I already have Steeda aluminum(billet) lower control arms with urethane bushings on and it did nothing to stop wheel hop. I spoke to Gus at Steeda a month or so ago and he said they were coming out with a new upper control arm designed specifically for the 2011. I emailed Gus, but he is away until next week I believe. I sure hope the upper control arm will help or cure the wheel hop problem. Some guys are saying it will, others say you have to lower the car. I don't know what to believe at this point, just want to get the car working right, without tearing it apart to do it.
I am back
Wheel hop is not a one size fits all situation and can be approached in different ways to be resolved.
Depending on your horsepower
level and how you drive you car, you may get wheel hop or you might not.
The most common cause of wheel hop is typically the deflection that occurs from soft bushings and flexing of the trailing arms themselves. However some of you have reported just doing springs and having wheel hop go away. The reason for that is the change in geometry that occurs when you lower the car.
In simple terms, lowering the car changes your rear suspension
geometry and reduces weight transfer. If you have stock control arms and you are reducing weight transfer you are reducing the loads on the suspension that produce the suspension deflection associated with wheel hop, hence wheel hop tends to go away.
However the underlying cause is really the rear trailing arms and their soft bushings. Whenever I get a customer on the phone trying to resolve a wheel hop issue I immediately suggest a set of rear lower arms. For most people this alone will take care of 90 to 100% of their wheel hop issues.
Higher horsepower and aggressive driving styles can still leave room for some wheel hop if you still have the stock upper 3rd link and bushings. Replacing the upper 3rd link after the lowers are done or doing both at the same time will eliminate wheel hop completely at any power
level for a street car on street tires/drag radials. If you regularly drive on slicks you will have to compromise on your bushing choice and move away from full urethane to a urethane/spherical bushing combination if you want longevity. Bushing failure can become an issue with slicks/high rpm launches and you will also introduce significant NVH (noise, vibration, harshness) into the vehicle
Now concerning NVH, that is also a common issue that makes customers hesistant to change their arms and simply live with the wheel hop. There are several sources of noises that can come up from a rear control arm swap. Most are driveline related.
The most common driveline related noises are rear end noise in the form of whines and groans, or actual driveline clunks. Ford allows for a pretty wide production variance in rear end setup knowing the stock control arms will do good job of soaking up any noise if the rear end is slightly out of spec. Put a set of control arms on and if you have a car with a gearset on the outer edge of setup you may hear a gear whine or groaning that wasnt there before.
The other noise you get in an actual driveline clunking. Usually occuring during low speed driving where you are engaging and disengaging the clutch, but also can occur during shifting at speed. This noise is driveshaft related.

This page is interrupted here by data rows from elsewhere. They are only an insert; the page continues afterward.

(* ===== verification/Guest.v ===== *)
(** The guest's start-up and console: [runtime/src/lib.rs] and [basic_io.rs], and the [main]
    of every program under [runtime/bin].

    A guest program is a function of a [World]: the system calls made so far, the volatile
    writes of the start-up and the heap's allocator.  It returns, panics, or is ended by an
    ECALL.  Text is a list of [char]s.  A vector is its block and its elements: every
    allocation and deallocation the sources ask for (the vectors, the copies that a merge
    makes, the rows of the matrices, the drops at the end of a scope) is a call of the global
    allocator, in the order of the sources, and an allocation it refuses panics.  What the
    blocks hold is the elements, not bytes of a memory.  The linker's symbols and the texts
    that [core] and [alloc] give panics are parameters. *)
From S2P Require Import Prelude Word Uop Pipe Allocator Sorting Workloads.
From Stdlib Require Import Lia Ascii String.
From stdpp Require Import base numbers list sets strings pretty.
#[local] Open Scope Z_scope.

Abbreviation text := (list Z).

(** the characters of an ASCII literal *)
Definition chars (s : string) : text := (λ c, Z.of_N (N_of_ascii c)) <$> list_ascii_of_string s.
Definition newline : text := [10].

(** * Guest programs *)

Record World := { syscalls : list (Z * Z); volatile : list (Z * Z); allocator : Allocator }.

Definition record_call (a0 a1 : Z) (w : World) : World :=
  {| syscalls := syscalls w ++ [(a0, a1)]; volatile := volatile w; allocator := allocator w |}.
Definition write_volatile (a v : Z) (w : World) : World :=
  {| syscalls := syscalls w; volatile := volatile w ++ [(a, v)]; allocator := allocator w |}.
Definition with_allocator (al : Allocator) (w : World) : World :=
  {| syscalls := syscalls w; volatile := volatile w; allocator := al |}.

(** the world a program starts in.  [ALLOCATOR] is a static in .bss, whose initial value
    [Bump.new] is all zeros: clearing the section leaves it. *)
Definition boot : World := {| syscalls := []; volatile := []; allocator := Bump.new |}.

Inductive outcome (A : Type) :=
  | Returned (a : A)
  | Panicked (message : text)
  | Terminated.
Arguments Returned {A} a. Arguments Panicked {A} message. Arguments Terminated {A}.

Definition guest (A : Type) : Type := World → outcome A * World.

#[export] Instance guest_ret : MRet guest := λ A a w, (Returned a, w).
#[export] Instance guest_bind : MBind guest := λ A B f m w,
  match m w with
  | (Returned a, w) => f a w
  | (Panicked s, w) => (Panicked s, w)
  | (Terminated, w) => (Terminated, w)
  end.

Definition modify (f : World → World) : guest () := λ w, (Returned tt, f w).
Definition panic_with {A} (s : text) : guest A := λ w, (Panicked s, w).

(** * System calls and the console *)

(** ECALL: the processor halts on a0 = 0 and otherwise goes on, with no other effect *)
Definition ecall (reg_a0 reg_a1 : Z) : guest () := λ w,
  (if reg_a0 =? 0 then Terminated else Returned tt, record_call reg_a0 reg_a1 w).

Definition __internal_syscall (reg_a0 reg_a1 : Z) : guest () := ecall reg_a0 reg_a1.

Definition platform_outb (single_char : Z) : guest () := __internal_syscall 1 single_char.

Module Stdout.
(** [for c in s.chars() { platform_outb(c); }] *)
Fixpoint write_chars (s : text) : guest () :=
  match s with [] => mret tt | c :: s => _ ← platform_outb c; write_chars s end.
Definition write_str (s : text) : guest (Result () ()) := _ ← write_chars s; mret (Ok tt).
End Stdout.

(** [write!(Stdout, ..)] writes the pieces of the format one after the other, up to the first
    error; [writeln!] adds a line feed *)
Fixpoint write_fmt (pieces : list text) : guest (Result () ()) :=
  match pieces with
  | [] => mret (Ok tt)
  | s :: pieces =>
      r ← Stdout.write_str s;
      match r with Ok _ => write_fmt pieces | Err e => mret (Err e) end
  end.
Definition writeln_fmt (pieces : list text) : guest (Result () ()) := write_fmt (pieces ++ [newline]).

(** [{}] on an integer, [{:3}], and [{:?}] on a vector and on a string with no character to
    escape *)
Definition display (z : Z) : text := chars (pretty z).
Definition display_width (n : nat) (z : Z) : text :=
  replicate (n - List.length (display z)) 32 ++ display z.
Fixpoint separated (ts : list text) : text :=
  match ts with [] => [] | [t] => t | t :: ts => t ++ chars ", " ++ separated ts end.
Definition debug_vec (ts : list text) : text := chars "[" ++ separated ts ++ chars "]".
Definition debug_str (s : text) : text := [34] ++ s ++ [34].

Section programs.
(** the text that [core] gives a panic of each kind, and the one that [alloc] gives the panic
  of an allocation of so many bytes that failed *)
Context `{Profile} (message : panic → text) (oom : Z → text).

Definition lift {A} (m : exec A) : guest A :=
  match m with Ret a => mret a | Panic p => panic_with (message p) end.
(** [Result::unwrap] *)
Definition unwrap_result {A E} (r : Result A E) : guest A :=
  match r with Ok a => mret a | Err _ => panic_with (message PUnwrap) end.

(** * Start-up *)

Definition exit_success : guest Empty_set :=
  _ ← __internal_syscall 0 0;
  panic_with (message PUnreachable).

Definition terminate : guest Empty_set := exit_success.

(** [bss_range.for_each(|a| *a = 0)] *)
Fixpoint zero_bytes (range : list Z) : guest () :=
  match range with [] => mret tt | a :: range => _ ← modify (write_volatile a 0); zero_bytes range end.

(** the symbols of the linker script *)
Record Symbols := { bss_start : Z; bss_end : Z; sym_heap_start : Z; sym_heap_end : Z }.

Definition start (l : Symbols) {A} (main : guest A) : guest Empty_set :=
  let bss_range := seqZ (bss_start l) (bss_end l - bss_start l) in
  _ ← zero_bytes bss_range;
  _ ← modify (λ w, with_allocator (Bump.init (sym_heap_start l) (sym_heap_end l) (allocator w)) w);
  _ ← main;
  terminate.

(** the panic handler *)
Definition panic_handler (info_message : text) : guest Empty_set :=
  _ ← writeln_fmt [chars "Panicked! "; info_message];
  terminate.

(** a program runs from [start], and a panic runs the handler *)
Definition run_program (l : Symbols) {A} (main : guest A) : guest Empty_set := λ w,
  match start l main w with
  | (Panicked s, w) => panic_handler s w
  | r => r
  end.

(** * The heap *)

(** [alloc::alloc::alloc] and [dealloc] on the global allocator; a block of no bytes is
    never asked for, and a null answer is the panic of [handle_alloc_error] *)
Definition alloc_block (layout : Layout) : guest Z := λ w,
  if layout_size layout =? 0 then (Returned (layout_align layout), w)
  else match Bump.alloc (allocator w) layout with
       | Ret (ptr, al) =>
           if ptr =? null then (Panicked (oom (layout_size layout)), with_allocator al w)
           else (Returned ptr, with_allocator al w)
       | Panic p => (Panicked (message p), w)
       end.
Definition free_block (ptr : Z) (layout : Layout) : guest () := λ w,
  if layout_size layout =? 0 then (Returned tt, w)
  else match Bump.dealloc (allocator w) ptr layout with
       | Ret al => (Returned tt, with_allocator al w)
       | Panic p => (Panicked (message p), w)
       end.

(** a [Vec]: its block and its elements; those of the programs are of word-aligned types of
    4 ([i32]), 8 ([&str]) or 12 bytes ([Vec]) *)
Record Vec (A : Type) := { vec_ptr : Z; vec_layout : Layout; elems : list A }.
Arguments vec_ptr {A}. Arguments vec_layout {A}. Arguments elems {A}.
Definition array_layout (size_of : Z) (n : nat) : Layout :=
  {| layout_size := size_of * Z.of_nat n; layout_align := 4 |}.

Definition with_capacity {A} (size_of : Z) (n : nat) : guest (Vec A) :=
  ptr ← alloc_block (array_layout size_of n);
  mret {| vec_ptr := ptr; vec_layout := array_layout size_of n; elems := [] |}.
(** the elements of a vector replaced in place *)
Definition holding {A} (v : Vec A) (xs : list A) : Vec A :=
  {| vec_ptr := vec_ptr v; vec_layout := vec_layout v; elems := xs |}.
(** [vec![..]], and [to_vec] and [clone] of the same elements *)
Definition vec_of {A} (size_of : Z) (xs : list A) : guest (Vec A) :=
  v ← with_capacity size_of (List.length xs); mret (holding v xs).
Definition drop_vec {A} (v : Vec A) : guest () := free_block (vec_ptr v) (vec_layout v).

(** * The programs *)

Fixpoint for_each_guest {A} (xs : list A) (body : A → guest ()) : guest () :=
  match xs with [] => mret tt | x :: xs => _ ← body x; for_each_guest xs body end.
(** a loop that changes its state *)
Fixpoint fold_guest {A S} (xs : list A) (body : A → S → guest S) (s : S) : guest S :=
  match xs with [] => mret s | x :: xs => s ← body x s; fold_guest xs body s end.

Definition hello_main : guest () :=
  _ ← writeln_fmt [chars "Hello, World!"]; mret tt.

The rear shaft where it connects to the rear end does not use a U-joint, it uses a rotating coupling. If you were to take the driveshaft and disconnect it from the car, then put your hand on the rear joint and try to rotate it by hand, you would be able to feel the slop that is there with your hand alone. That is the cause of the noise.
To solve this issue I don't recommend taking a step backwards and installing the stock arms back into the car, but to actually replace the driveshaft with a 1 piece unit.
A 1 piece shaft will typically get rid of 85 to 95% of those noises, plus its worth 20+lbs of weight reduction and will improve acceleration times by 2 tenths of a second through the 1/4 mile. Any remaining noise will depend on how tight the rear end was set up from the factory. It makes a huge difference and I had customers call me back just to tell me how the driveshaft made their car feel better than new with all the noises gone.
Speaking for our trailing arms specifically, we have both our chrome moly alloy steel arms and billet trailing arms. Both use similar bushing packages and we claim that both will not increase NVH when installed in the vehicle.
However we also have our billet rear trailing arms. The billet aluminum construction vs chrome moly alloy steel has a significant advantage when in comes to NVH control. Best way I can describe it is the aluminum acts like a tuning fork and helps soak up the frequencies that produce NVH.
Our billet aluminum arms despite their urethane bushing package are the closest to O.E. when it comes to being quiet and noise free. You may still get the drivetrain
clunk I mentioned above with any aftermarket control arm including ours, but gear whine/groan should be virtually non-existent on our billet trailing arms unless you have some serious issues inside the rear end.
Also, on the comments on using rear relocation brackets, we do not recommend using relocation brackets on a car at stock ride height. We only recommend them on lowered vehicles. Too much relocation and you can introduce control issues under hard braking. Specifially, wheel hop under braking.
So if you want to control wheel hop and are afraid of noise, our billet arms are your best bet for near O.E smoothness and quiet operation. Just also be aware of the drivetrain clunks that could occur as mentioned earlier and the driveshaft solution. I know that may be out of budget for some, but if you can save up and do it right, you will be rewarded with a noise free vehicle that accelerates harder and is more responsive as well making your vehicle a joy to drive hard and a pleasure to just cruise around in.